Data shown START
(* ===== verification/WriteAuthority.v ===== *)
(** * Write authority

    [harness/write-authority.ts], [validateWriteAuthorityOperation]: the last check of a
    normalized operation and its exact host plan against the reviewed metadata of its
    action, at proposal and again before the commit.  The plan must match one of the
    declared variants, and every server-derived identifier and default in the operation
    must be declared.  The matcher backtracks over repeated steps; [step_sequence] is what
    it decides. *)
From S2P Require Import Prelude Js SafeJson SafetyLimits.
Open Scope Z_scope.
#[local] Arguments u : simpl never.

(** ** The metadata of an action *)

Record StepRule := { rule_id : jstr; rule_kind : step_kind; rule_min : nat; rule_max : nat }.
Record PlanRule := {
  rule_mode : plan_mode;
  minSteps : Z;
  maxSteps : Z;
  rules : list StepRule;
}.

(** The members of [WriteAuthorityMetadata] the validator reads. *)
Record WriteAuthorityMetadata := {
  literalControlledPaths : list jstr;
  serverDerivedIdPaths : list jstr;
  permittedServerDefaultPaths : list jstr;
  preservedStatePaths : list jstr;
  maxExecutions : Z;
  mutationPlans : list PlanRule;
}.

(** ** Matching the steps of a plan *)

Definition ends_with_star (p : jstr) : bool := ends_with (u "*") p.
Definition butlast (p : jstr) : jstr := take (length p - 1) p.

Definition stepIdMatches (pattern id : jstr) (occurrence : nat) : bool :=
  if ends_with_star pattern then bool_decide (id = butlast pattern ++ digits (N.of_nat occurrence))
  else bool_decide (id = pattern).

Definition step_matches (r : StepRule) (s : ExternalMutationPlanStep) (occurrence : nat) : bool :=
  bool_decide (s.(plan_step_kind) = r.(rule_kind)) &&
  stepIdMatches r.(rule_id) s.(plan_step_id) occurrence.

(** The [while] loop: how many further steps match, at most [room]. *)
Fixpoint matching (r : StepRule) (actual : list ExternalMutationPlanStep) (occurrence room : nat) : nat :=
  match room, actual with
  | S room', s :: actual' =>
      if step_matches r s occurrence then S (matching r actual' (S occurrence) room') else O
  | _, _ => O
  end.

(** The [for] loop: the counts from [count] down to [least]. *)
Fixpoint try_counts (ok : nat → bool) (least count : nat) : bool :=
  if (count <? least)%nat then false
  else ok count || match count with O => false | S count' => try_counts ok least count' end.

Fixpoint stepsMatch (actual : list ExternalMutationPlanStep) (rs : list StepRule) : bool :=
  match rs with
  | [] => bool_decide (actual = [])
  | r :: rs' =>
      try_counts (λ count, stepsMatch (drop count actual) rs') r.(rule_min)
        (matching r actual 0 r.(rule_max))
  end.

(** The steps of a plan are the segments of its rules, in order. *)
Inductive step_sequence : list ExternalMutationPlanStep → list StepRule → Prop :=
| sequence_nil : step_sequence [] []
| sequence_cons segment rest r rs :
    (r.(rule_min) ≤ length segment ≤ r.(rule_max))%nat →
    (∀ k s, segment !! k = Some s → step_matches r s k = true) →
    step_sequence rest rs → step_sequence (segment ++ rest) (r :: rs).

Definition variant_matches (plan : ExternalMutationPlan) (v : PlanRule) : bool :=
  let n := Z.of_nat (length plan.(steps)) in
  bool_decide (v.(rule_mode) = plan.(mode)) && (v.(minSteps) <=? n) && (n <=? v.(maxSteps)) &&
  stepsMatch plan.(steps) v.(rules).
Data shown END
- What needs to be done
Within the listing above, locate the line containing "maxExecutions : Z;" and the line containing "Definition stepIdMatches (pattern". Reproduce those two lines and all lines between them exactly, with nothing added.

- Solution to this task
  maxExecutions : Z;
  mutationPlans : list PlanRule;
}.

(** ** Matching the steps of a plan *)

Definition ends_with_star (p : jstr) : bool := ends_with (u "*") p.
Definition butlast (p : jstr) : jstr := take (length p - 1) p.

Definition stepIdMatches (pattern id : jstr) (occurrence : nat) : bool :=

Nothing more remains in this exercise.